Usually you can remove the wood doors and replace them with steel plate (about 3/8 inch) and bolt it in place. You need to remove the wood grates and seal the bottom where the ash pit was with galvanize metal. If you still have the bricks in, it's best to cover them with a layer of ceramic wool blanket of 4 or 6 pound density. This comes in roll form 1 inch thickness by 2 feet wide by 25 feet long. Any place there are no bricks should be covered with 2 layers placed at right angles to cover seams. If no bricks in arch then the whole interior should be covered with 2 layers.

maplwrks
10-31-2006, 06:28 PM
davey,
My 2 1/2x8 came with a Beckett burner and 5.5 gph nozzle. This produced 1100 degrees at the stack. It also has a 60 degree spray. My experience is put a damper in the base stack and try a 4-4.5gph nozzle,which should get you under 900 degrees stack temp with a real hard boil.

mapleguy
11-01-2006, 09:44 AM
The 5.5 nozzle seems way too big, especially if flue temp is that high. I use 600 F as a guide line - of course it's always a balance of best use of fuel and best boiling in the evaporator. When doing a conversion from wood to oil it's always best to look at an evaporator that is already been converted or one that has been built that way at the factory. Yes, the Beckett is a good choice as well. A few years back I did a conversion for a producer with a 2 1/2 by 10 and used a Beckett 800 unit.

treefinder
12-28-2006, 09:55 PM
your nozzle size should only be about 4.0 60 -B a 4.0 nozzle at say 100psi will actually burn about 4.5 to 4.75. i know because i just went through this with mine and this is what leader told me . so you could be burning more than you think and could be just wasting it

Fred Henderson
12-29-2006, 06:08 AM
1100 drgree stack temp is a waste of good fuel oil. I would be reworking that unit in a hurry.

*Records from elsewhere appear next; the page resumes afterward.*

(** * document_parser: section segmenter and scanned-document detectors

    A shallow embedding of [word_parser.py], [is_scanned_pdf.py] and
    [is_scanned_table.py], and the properties their specification states.

    Conventions of the embedding.
    - A Python [str] is a [string]; each [ascii] is read as the code point of
      the same number, so the texts covered are those over code points
      0..255.  On that range [isspace], [lower] and [int] below follow
      CPython 3.11, with its default cap of 4300 digits on what [int]
      accepts.
    - A Python [int] is a [Z].
    - A raised exception is a value of [result]; [try ... except Exception]
      is a match on it.
    - The collaborators (python-docx, PyMuPDF, tesseract, json) are not part
      of the repository: a document is given by what they return for it. *)

From Stdlib Require Import List String Ascii ZArith NArith Bool Lia.
From Stdlib Require Import SpecFloat Permutation.
Import ListNotations.

Set Implicit Arguments.

(** ** Exceptions *)

Inductive exn : Type :=
| ValueError
| IndexError
| ZeroDivisionError
| OSError.

Inductive result (A : Type) : Type :=
| Ok (a : A)
| Raise (e : exn).

Arguments Ok {A} a.
Arguments Raise {A} e.

Definition bind {A B : Type} (r : result A) (k : A -> result B) : result B :=
  match r with
  | Ok a => k a
  | Raise e => Raise e
  end.

Notation "x <- r ;; k" := (bind r (fun x => k))
  (at level 61, r at next level, right associativity).
Notation "' p <- r ;; k" := (bind r (fun x => match x with p => k end))
  (at level 61, p pattern, r at next level, right associativity).

(** ** Python string operations used by the sources *)

Module PyStr.

Local Open Scope string_scope.

Definition code (c : ascii) : N := N_of_ascii c.

Definition between (lo hi n : N) : bool := (N.leb lo n) && (N.leb n hi).

(** [str.isspace] on one character, as [str.strip()] uses it. *)
Definition isspace (c : ascii) : bool :=
  let n := code c in
  between 9 13 n || between 28 32 n || N.eqb n 133 || N.eqb n 160.

(** [str.lower] on one character. *)
Definition lower_char (c : ascii) : ascii :=
  let n := code c in
  if between 65 90 n || (between 192 222 n && negb (N.eqb n 215))
  then ascii_of_N (n + 32)
  else c.

Fixpoint lower (s : string) : string :=
  match s with
  | EmptyString => EmptyString
  | String c s' => String (lower_char c) (lower s')
  end.

(** [s.lstrip(...)], with the set of characters to drop as a predicate. *)
Fixpoint lstrip_by (drop : ascii -> bool) (s : string) : string :=
  match s with
  | EmptyString => EmptyString
  | String c s' => if drop c then lstrip_by drop s' else s
  end.

(** [s.rstrip(...)]: a character goes when it is droppable and nothing is
    left behind it. *)
Fixpoint rstrip_by (drop : ascii -> bool) (s : string) : string :=
  match s with
  | EmptyString => EmptyString
  | String c s' =>
      match rstrip_by drop s' with
      | EmptyString => if drop c then EmptyString else String c EmptyString
      | r => String c r
      end
  end.

(** [s.strip()] *)
Definition strip (s : string) : string := rstrip_by isspace (lstrip_by isspace s).

(** [s.rstrip("\n")] *)
Definition rstrip_newline (s : string) : string :=
  rstrip_by (fun c => N.eqb (code c) 10) s.

(** [s.startswith(p)] *)
Definition startswith (s p : string) : bool := String.prefix p s.

(** [bool(s)] *)
Definition truthy (s : string) : bool :=
  match s with
  | EmptyString => false
  | String _ _ => true
  end.

(** [len(s)] *)
Definition len (s : string) : Z := Z.of_nat (String.length s).

(** [sep.join(parts)] with [sep = ""] *)
Definition join_empty (parts : list string) : string :=
  fold_right String.append EmptyString parts.

(** [s.split(sep)]: the separators are found from left to right, without
    overlap.  [skip] counts the characters of a separator just matched that
    are still to be passed over; [cur] is the piece being read. *)
Fixpoint split_go (sep : string) (skip : nat) (cur : string) (s : string)
  {struct s} : list string :=
  match skip, s with
  | S k, String _ s' => split_go sep k cur s'
  | S _, EmptyString => [cur]
  | O, EmptyString => [cur]
  | O, String c s' =>
      if String.prefix sep s
      then cur :: split_go sep (String.length sep - 1) EmptyString s'
      else split_go sep O (cur ++ String c EmptyString) s'
  end.

Definition split (s sep : string) : result (list string) :=
  match sep with
  | EmptyString => Raise ValueError
  | String _ _ => Ok (split_go sep 0 EmptyString s)
  end.

(** [l[i]] for [i >= 0] *)
Definition getitem {A : Type} (l : list A) (i : nat) : result A :=
  match nth_error l i with
  | Some a => Ok a
  | None => Raise IndexError
  end.

(** *** [int(s)]

    Blank characters around the literal are skipped, then an optional sign,
    then decimal digits in which single underscores may separate digits. *)

Definition int_space (c : ascii) : bool :=
  let n := code c in
  between 9 13 n || N.eqb n 32 || N.eqb n 133 || N.eqb n 160.

Definition digit_value (c : ascii) : option Z :=
  let n := code c in
  if between 48 57 n then Some (Z.of_N n - 48)%Z else None.

Definition is_underscore (c : ascii) : bool := N.eqb (code c) 95.

(** The digit loop: [prev_us] says that the previous character was an
    underscore, [seen] that a digit was read.  It returns the value and the
    unread rest. *)
Fixpoint scan_digits (s : string) (prev_us seen : bool) (acc : Z)
  : result (Z * string) :=
  let stop :=
    if prev_us then Raise ValueError
    else if seen then Ok (acc, s) else Raise ValueError in
  match s with
  | EmptyString => stop
  | String c s' =>
      if is_underscore c then
        if prev_us then Raise ValueError else scan_digits s' true seen acc
      else
        match digit_value c with
        | Some d => scan_digits s' false true (10 * acc + d)%Z
        | None => stop
        end
  end.

(** The most digits a literal may have
    ([sys.int_info.default_max_str_digits]); leading zeros count, signs,
    underscores and blanks do not. *)
Definition max_str_digits : nat := 4300.

Fixpoint count_digits (s : string) : nat :=
  match s with
  | EmptyString => O
  | String c s' =>
      match digit_value c with
      | Some _ => S (count_digits s')
      | None => count_digits s'
      end
  end.

Definition int (s : string) : result Z :=
  let s1 := lstrip_by int_space s in
  let '(sign, s2) :=
    match s1 with
    | String "+" r => (1%Z, r)
    | String "-" r => ((-1)%Z, r)
    | _ => (1%Z, s1)
    end in
  match s2 with
  | String "_" _ => Raise ValueError
  | _ =>
      '(v, rest) <- scan_digits s2 false false 0%Z ;;
      match lstrip_by int_space rest with
      | EmptyString =>
          if Nat.ltb max_str_digits (count_digits s2) then Raise ValueError
          else Ok (sign * v)%Z
      | String _ _ => Raise ValueError
      end
  end.

(** [s.endswith(suf)]: some tail of [s] is [suf]. *)
Fixpoint endswith (s suf : string) : bool :=
  if String.eqb s suf then true
  else
    match s with
    | EmptyString => false
    | String _ s' => endswith s' suf
    end.

(** Strings of decimal digits and the number they write. *)
Fixpoint all_digits (s : string) : bool :=
  match s with
  | EmptyString => true
  | String c s' =>
      match digit_value c with
      | Some _ => all_digits s'
      | None => false
      end
  end.

Fixpoint decimal_value_from (acc : Z) (s : string) : Z :=
  match s with
  | EmptyString => acc
  | String c s' => decimal_value_from (10 * acc + (Z.of_N (code c) - 48))%Z s'
  end.

Definition decimal_value (s : string) : Z := decimal_value_from 0%Z s.

(** [c in s] for a character *)
Fixpoint contains_char (c : ascii) (s : string) : bool :=
  match s with
  | EmptyString => false
  | String c' s' => Ascii.eqb c c' || contains_char c s'
  end.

Is the "B" nozzle solid or hollow, I have forgot?

treefinder
12-29-2006, 06:04 PM
i think "B" is a hallow but i'm not sure . or it is the pattern of spray. your fuel gun should be at least 9 inches from the outside wall of your evap if not it could make carbon balls that will get the size of bowling balls if you don't catch it in time and should be 12" off the floorand that from the bottom of your pan..

maplwrks
12-29-2006, 07:29 PM
Fred,
1100 degrees was a little hot, but , man how that rig would boil!!
We did cut it back to 3.5gph nozzle, got 685 degrees at the stack. The result was I lost my boil in the back 1/3 of the flue pan. My next plan is to put a damper in the base stack to improve the boil. If this doesn't improve the boil I will try a little larger nozzle.
One interesting fact I realized while playing with this for 2 years was that gal. per oil to gal. per syrup ratio did not change over the 2 year period. I had run the 5.5 nozzle for 1 year and the 3.5 nozzle for the next year. It stayed a constant 4/10ths gal. oil to a gal of syrup. I'm really hoping that the damper will improve the boil with the 3.5 nozzle. I like saving fuel whenever I can.

Fred Henderson
12-29-2006, 08:15 PM
Saving fuel is the name of the game. Keep the BTU's where they are needed and will do the most good. A damper might be the answer. The home made(I built) wood fired unit that I just sold had a damper in it. I made 60 gals last year and used 6 face cords(18") wood.

NH Maplemaker
12-30-2006, 11:40 AM
Maplwrks, My Dallalre 3x10 has a damper in the base and if I forget to shut it you realy see a differance in the boil :!: As soon as it is shut, back pan goes to full boil :!: Jim L.

maplwrks
12-30-2006, 01:04 PM
THAT'S WHAT I'M TALKING ABOUT!!!

murferd
12-30-2006, 05:21 PM
Has anybody got a picture of the dampner,or could somebody explain it thoroughly for a small minded person.

maplwrks
12-30-2006, 05:46 PM
It works just like a damper in your stovepipe. You close it down to keep the heat in the evaporator, increasing the boil in the pan.

davey
01-01-2007, 08:23 PM
Where, in relation to the damper, do you read your stack temp above or below and how far either way?

gearpump
01-11-2007, 07:42 PM
Does a barometric damper work as or better then just a damper in the stack? I have a barometric one on my 2x6, but I have thought about adding a regular stove pipe damper before it to help with keeping the heat under the pans. The stack temp normally runs about 650' to 700' with a 3gph nozzle.